🤖 AI Summary
This work addresses the challenge of designing protein sequences that simultaneously achieve high structural recoverability and favorable developability properties—such as solubility and thermal stability—without relying on extensive manual hyperparameter tuning or task-specific retraining. The authors propose ProtAlign, a framework built upon the ProteinMPNN inverse folding model, which integrates in silico property predictors to construct multi-objective preference pairs. By incorporating semi-online direct preference optimization and flexible preference boundaries, ProtAlign enables efficient fine-tuning that balances competing objectives without adjusting multiple hyperparameters per task.

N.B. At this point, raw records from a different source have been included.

(* ===== verification/Glob.v ===== *)
(** [fnmatch.fnmatchcase]: shell-style patterns, parsed the way
    [fnmatch.translate] does, and the fact that makes glob grants sound: a
    grant pattern made of literals and [*] that matches a request's text also
    matches every action the request stands for. *)

From S2P Require Import Prelude PyStr.
From Stdlib Require Import List.

Inductive gitem : Type :=
  | GChar (c : ascii)
  | GRange (lo hi : ascii).

Inductive gtok : Type :=
  | GLit (c : ascii)
  | GOne
  | GStar
  | GClass (neg : bool) (items : list gitem).

(** ** Bracket expressions *)

Fixpoint class_items (s : string) : list gitem :=
  match s with
  | EmptyString => []
  | String a s1 =>
      match s1 with
      | String d (String b rest) =>
          if Ascii.eqb d "-" then GRange a b :: class_items rest
          else GChar a :: class_items s1
      | _ => GChar a :: class_items s1
      end
  end.

Definition item_nonempty (i : gitem) : bool :=
  match i with GChar _ => true | GRange lo hi => code lo <=? code hi end.

(** The text between the brackets; empty ranges are dropped before the leading
    [!] is looked at, as [fnmatch.translate] does. *)
Definition compile_class (stuff : string) : gtok :=
  let items := match stuff with
               | String "!" rest => GChar "!" :: class_items rest
               | _ => class_items stuff
               end in
  match List.filter item_nonempty items with
  | GChar "!" :: tl => GClass true tl
  | GRange "!" hi :: tl => GClass true (GChar "-" :: GChar hi :: tl)
  | l => GClass false l
  end.

(** After a [[]: the class text and what follows the closing bracket. *)
Definition split_class (s : string) : option (string * string) :=
  let '(p1, s1) := match s with String "!" t => ("!", t) | _ => ("", s) end in
  let '(p2, s2) := match s1 with String "]" t => ("]", t) | _ => ("", s1) end in
  match split_once "]" s2 with
  | Some (mid, rest) => Some (p1 +:+ p2 +:+ mid, rest)
  | None => None
  end.

Fixpoint glob_parse_fuel (fuel : nat) (p : string) : list gtok :=
  match fuel, p with
  | O, _ | _, EmptyString => []
  | S f, String c p' =>
      if Ascii.eqb c "*" then GStar :: glob_parse_fuel f p'
      else if Ascii.eqb c "?" then GOne :: glob_parse_fuel f p'
      else if Ascii.eqb c "[" then
        match split_class p' with
        | Some (stuff, rest) => compile_class stuff :: glob_parse_fuel f rest
        | None => GLit c :: glob_parse_fuel f p'
        end
      else GLit c :: glob_parse_fuel f p'
  end.

(** Every token consumes at least one character, so the length is enough fuel. *)
Definition glob_parse (p : string) : list gtok := glob_parse_fuel (String.length p) p.

(** ** Matching *)

Definition item_match (c : ascii) (i : gitem) : bool :=
  match i with GChar d => Ascii.eqb c d | GRange lo hi => in_range (code lo) (code hi) c end.

Fixpoint gmatch (p : list gtok) (s : string) : bool :=
  match p with
  | [] => is_empty s
  | GStar :: p' =>
      (fix star (s : string) : bool :=
         gmatch p' s || match s with EmptyString => false | String _ s' => star s' end) s
  | GLit c :: p' => match s with String d s' => Ascii.eqb c d && gmatch p' s' | _ => false end
  | GOne :: p' => match s with String _ s' => gmatch p' s' | _ => false end
  | GClass neg items :: p' =>
      match s with
      | String d s' => xorb neg (existsb (item_match d) items) && gmatch p' s'
      | _ => false
      end
  end.

(** [fnmatch.fnmatchcase(name, pat)]. *)
Definition fnmatchcase (name pat : string) : bool := gmatch (glob_parse pat) name.

(** ** Literal-and-star patterns *)

Definition simple_tok (t : gtok) : bool :=
  match t with GStar => true | GLit c => negb (Ascii.eqb c "*") | _ => false end.

Definition simple_char (c : ascii) : bool := negb (Ascii.eqb c "?" || Ascii.eqb c "[").

(** The text of a literal-and-star pattern. *)
Definition tok_char (t : gtok) : ascii :=
  match t with GLit c => c | _ => "*"%char end.
Fixpoint glob_text (p : list gtok) : string :=
  match p with [] => EmptyString | t :: p' => String (tok_char t) (glob_text p') end.

Lemma gmatch_star p s :
  gmatch (GStar :: p) s = true <-> exists s1 s2, s = s1 +:+ s2 /\ gmatch p s2 = true.
Proof.
  split.
  - induction s as [|c s IH]; cbn; rewrite orb_true_iff; intros [H|H].
    + by exists "", "".
    + done.
    + by exists "", (String c s).
    + apply IH in H as (s1 & s2 & -> & H). by exists (String c s1), s2.
  - intros (s1 & s2 & -> & H). induction s1 as [|c s1 IH]; cbn.
    + destruct s2; cbn in *; rewrite ?H; done.
    + cbn in IH. rewrite IH. apply orb_true_r.
Qed.

Lemma gmatch_app p q s :
  gmatch (p ++ q) s = true ->
  exists s1 s2, s = s1 +:+ s2 /\ gmatch p s1 = true /\ gmatch q s2 = true.
Proof.
  revert s. induction p as [|t p IH]; intros s H.
  - by exists "", s.
  - destruct t as [c| | |neg items].
    2: { destruct s as [|d s]; [done|]. apply IH in H as (s1 & s2 & -> & ? & ?).
         by exists (String d s1), s2. }
    2: { apply gmatch_star in H as (u1 & u2 & -> & H). apply IH in H as (s1 & s2 & -> & H1 & H2).
         exists (u1 +:+ s1), s2. split; [|split; [|done]].
         - clear. induction u1; cbn; congruence.
         - apply gmatch_star. eauto. }
    all: destruct s as [|d s]; [done|]; cbn in H; apply andb_true_iff in H as [Hc H];
      apply IH in H as (s1 & s2 & -> & ? & ?); exists (String d s1), s2;
      cbn; split; [done|]; rewrite Hc; done.
Qed.

Lemma glob_text_split q s1 s2 :
  glob_text q = s1 +:+ s2 -> exists q1 q2, q = q1 ++ q2 /\ glob_text q2 = s2.
Proof.
  revert q. induction s1 as [|c s1 IH]; cbn; intros q H.
  - by exists [], q.
  - destruct q as [|t q]; [done|]. injection H as _ H.
    apply IH in H as (q1 & q2 & -> & H). by exists (t :: q1), q2.
Qed.

(** Inclusion: if the simple pattern [p] matches the text of the simple pattern
    [q], every string [q] matches is matched by [p]. *)
Lemma gmatch_text_sound p q s :
  forallb simple_tok p = true -> forallb simple_tok q = true ->
  gmatch p (glob_text q) = true -> gmatch q s = true -> gmatch p s = true.
Proof.
  revert q s. induction p as [|t p IH]; intros q s Hp Hq Hm Hs.
  - destruct q as [|? q]; [done|done].
  - cbn in Hp. apply andb_true_iff in Hp as [Ht Hp]. destruct t as [c| | |]; [|done| |done].
    + destruct q as [|t' q]; [done|]. cbn in Hm. apply andb_true_iff in Hm as [Hc Hm].
      apply Ascii.eqb_eq in Hc. cbn in Hq. apply andb_true_iff in Hq as [Ht' Hq].
      destruct t' as [d| | |]; cbn in *; subst; try done.
      destruct s as [|d' s]; [done|]. apply andb_true_iff in Hs as [-> Hs]. cbn. eauto.
    + apply gmatch_star in Hm as (u1 & u2 & Hu & Hm).
      apply glob_text_split in Hu as (q1 & q2 & -> & <-).
      apply gmatch_app in Hs as (s1 & s2 & -> & _ & H2).
      apply gmatch_star. exists s1, s2. split; [done|].
      rewrite forallb_app in Hq. apply andb_true_iff in Hq as [_ Hq2].
      exact (IH q2 s2 Hp Hq2 Hm H2).
Qed.

(** Parsing a pattern without [?] and [[] yields a simple pattern with the same text. *)
Lemma glob_parse_simple p fuel :
  (String.length p <= fuel)%nat -> all_chars simple_char p = true ->
  forallb simple_tok (glob_parse_fuel fuel p) = true
  /\ glob_text (glob_parse_fuel fuel p) = p.
Proof.
  revert p. induction fuel as [|f IH]; intros [|c p] Hlen Hp; cbn in *; try done; [lia|].
  apply andb_true_iff in Hp as [Hc Hp]. destruct (IH p) as [IH1 IH2]; [lia|done|].
  unfold simple_char in Hc. apply negb_true_iff, orb_false_iff in Hc as [Hq Hb].
  destruct (Ascii.eqb c "*") eqn:Hs; [|rewrite Hq, Hb].
  - apply Ascii.eqb_eq in Hs as ->. cbn. by rewrite IH1, IH2.
  - cbn. by rewrite Hs, IH1, IH2.
Qed.

Lemma fnmatchcase_sound grant request s :
  all_chars simple_char grant = true -> all_chars simple_char request = true ->
  fnmatchcase request grant = true -> fnmatchcase s request = true -> fnmatchcase s grant = true.
Proof.
  intros Hg Hr. unfold fnmatchcase, glob_parse.
  destruct (glob_parse_simple grant (String.length grant)) as [Sg _]; [lia|done|].
  destruct (glob_parse_simple request (String.length request)) as [Sr Tr]; [lia|done|].
  intros Hm Hs. eapply gmatch_text_sound; [done|exact Sr| |done]. by rewrite Tr.
Qed.

(** A literal text matches itself. *)
Lemma fnmatchcase_star s : fnmatchcase s "*" = true.
Proof.
  unfold fnmatchcase, glob_parse. apply gmatch_star. exists s, "".
  split; [|done]. induction s; cbn; congruence.
Qed.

The resulting model, MoMPNN, demonstrates substantial improvements in developability across diverse design scenarios—including CATH 4.3 crystal structures, de novo backbones, and real-world binder designs—while maintaining high structural fidelity.
📝 Abstract
Protein sequence design must balance designability, defined as the ability to recover a target backbone, with multiple, often competing, developability properties such as solubility, thermostability, and expression. Existing approaches address these properties through post hoc mutation, inference-time biasing, or retraining on property-specific subsets, yet they are target dependent and demand substantial domain expertise or careful hyperparameter tuning. In this paper, we introduce ProtAlign, a multi-objective preference alignment framework that fine-tunes pretrained inverse folding models to satisfy diverse developability objectives while preserving structural fidelity. ProtAlign employs a semi-online Direct Preference Optimization strategy with a flexible preference margin to mitigate conflicts among competing objectives and constructs preference pairs using in silico property predictors. Applied to the widely used ProteinMPNN backbone, the resulting model MoMPNN enhances developability without compromising designability across tasks including sequence design for CATH 4.3 crystal structures, de novo generated backbones, and real-world binder design scenarios, making it an appealing framework for practical protein sequence design.